[Saved entries]
______
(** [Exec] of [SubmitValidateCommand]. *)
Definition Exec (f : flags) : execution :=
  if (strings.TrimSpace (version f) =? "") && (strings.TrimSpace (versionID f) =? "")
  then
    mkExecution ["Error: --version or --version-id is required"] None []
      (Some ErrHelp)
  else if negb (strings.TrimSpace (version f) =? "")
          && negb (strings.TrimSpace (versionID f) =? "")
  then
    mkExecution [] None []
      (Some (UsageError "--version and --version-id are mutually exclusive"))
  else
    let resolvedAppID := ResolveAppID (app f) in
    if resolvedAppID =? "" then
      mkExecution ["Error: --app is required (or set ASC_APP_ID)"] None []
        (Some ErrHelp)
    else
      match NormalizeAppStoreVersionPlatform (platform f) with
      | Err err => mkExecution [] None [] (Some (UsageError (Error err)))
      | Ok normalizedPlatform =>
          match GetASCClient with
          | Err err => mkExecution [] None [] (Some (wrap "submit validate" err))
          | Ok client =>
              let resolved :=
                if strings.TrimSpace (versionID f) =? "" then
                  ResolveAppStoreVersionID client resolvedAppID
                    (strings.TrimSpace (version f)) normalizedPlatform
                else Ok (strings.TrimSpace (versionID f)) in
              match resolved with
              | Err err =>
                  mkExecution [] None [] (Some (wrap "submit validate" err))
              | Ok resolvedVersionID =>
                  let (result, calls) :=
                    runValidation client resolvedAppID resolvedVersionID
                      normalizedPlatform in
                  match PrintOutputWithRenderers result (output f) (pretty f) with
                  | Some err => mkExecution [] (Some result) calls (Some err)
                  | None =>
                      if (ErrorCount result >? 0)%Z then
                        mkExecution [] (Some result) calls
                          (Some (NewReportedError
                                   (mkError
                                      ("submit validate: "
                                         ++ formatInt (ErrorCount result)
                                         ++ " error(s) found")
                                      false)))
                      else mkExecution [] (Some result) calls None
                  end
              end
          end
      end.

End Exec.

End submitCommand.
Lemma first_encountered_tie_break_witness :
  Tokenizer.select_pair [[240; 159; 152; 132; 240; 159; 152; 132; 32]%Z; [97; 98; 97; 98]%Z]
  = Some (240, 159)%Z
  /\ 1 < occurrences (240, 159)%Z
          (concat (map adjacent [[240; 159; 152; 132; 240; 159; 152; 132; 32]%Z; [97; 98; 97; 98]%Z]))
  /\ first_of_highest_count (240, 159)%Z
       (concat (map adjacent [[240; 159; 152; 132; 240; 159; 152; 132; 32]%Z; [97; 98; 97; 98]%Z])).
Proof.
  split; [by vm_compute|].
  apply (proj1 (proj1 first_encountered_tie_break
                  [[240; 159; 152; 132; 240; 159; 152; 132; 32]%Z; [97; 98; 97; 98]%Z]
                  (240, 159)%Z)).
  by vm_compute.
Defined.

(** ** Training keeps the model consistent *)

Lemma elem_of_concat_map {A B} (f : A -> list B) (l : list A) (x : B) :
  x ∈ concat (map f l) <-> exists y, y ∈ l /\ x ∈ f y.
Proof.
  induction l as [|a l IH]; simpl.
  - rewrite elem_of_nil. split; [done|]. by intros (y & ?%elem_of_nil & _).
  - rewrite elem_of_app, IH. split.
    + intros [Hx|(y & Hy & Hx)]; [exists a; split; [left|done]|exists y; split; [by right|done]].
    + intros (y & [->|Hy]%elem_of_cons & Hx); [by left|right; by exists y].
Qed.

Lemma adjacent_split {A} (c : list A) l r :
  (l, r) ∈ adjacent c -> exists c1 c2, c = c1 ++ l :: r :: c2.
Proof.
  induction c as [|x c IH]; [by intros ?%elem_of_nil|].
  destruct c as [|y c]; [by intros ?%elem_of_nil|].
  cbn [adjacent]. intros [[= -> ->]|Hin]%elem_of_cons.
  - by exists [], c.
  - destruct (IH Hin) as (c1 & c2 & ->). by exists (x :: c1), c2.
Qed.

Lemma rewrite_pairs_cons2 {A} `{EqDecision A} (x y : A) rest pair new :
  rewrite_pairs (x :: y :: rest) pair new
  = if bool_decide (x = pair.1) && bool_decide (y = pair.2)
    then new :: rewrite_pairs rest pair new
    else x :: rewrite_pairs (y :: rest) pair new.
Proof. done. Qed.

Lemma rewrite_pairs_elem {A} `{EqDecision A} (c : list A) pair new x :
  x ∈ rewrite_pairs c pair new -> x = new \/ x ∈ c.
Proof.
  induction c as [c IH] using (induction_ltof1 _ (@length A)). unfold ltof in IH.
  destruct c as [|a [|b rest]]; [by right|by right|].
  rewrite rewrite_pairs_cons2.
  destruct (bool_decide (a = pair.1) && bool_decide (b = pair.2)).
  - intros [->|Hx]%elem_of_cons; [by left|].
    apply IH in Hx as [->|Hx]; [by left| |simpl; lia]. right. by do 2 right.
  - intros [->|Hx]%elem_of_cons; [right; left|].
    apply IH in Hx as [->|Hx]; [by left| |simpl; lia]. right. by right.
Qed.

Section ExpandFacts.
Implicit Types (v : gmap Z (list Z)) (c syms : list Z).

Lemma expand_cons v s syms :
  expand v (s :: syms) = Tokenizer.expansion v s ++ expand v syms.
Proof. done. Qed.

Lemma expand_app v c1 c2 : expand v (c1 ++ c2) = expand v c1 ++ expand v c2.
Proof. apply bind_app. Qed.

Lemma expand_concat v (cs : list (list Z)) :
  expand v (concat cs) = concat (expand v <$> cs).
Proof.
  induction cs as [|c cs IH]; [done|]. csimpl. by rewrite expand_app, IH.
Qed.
______
- **What you should do**
Check each line of the records above for "with", and copy those that have it.

- **Exercise response**
      match NormalizeAppStoreVersionPlatform (platform f) with
          match GetASCClient with
              match resolved with
                  match PrintOutputWithRenderers result (output f) (pretty f) with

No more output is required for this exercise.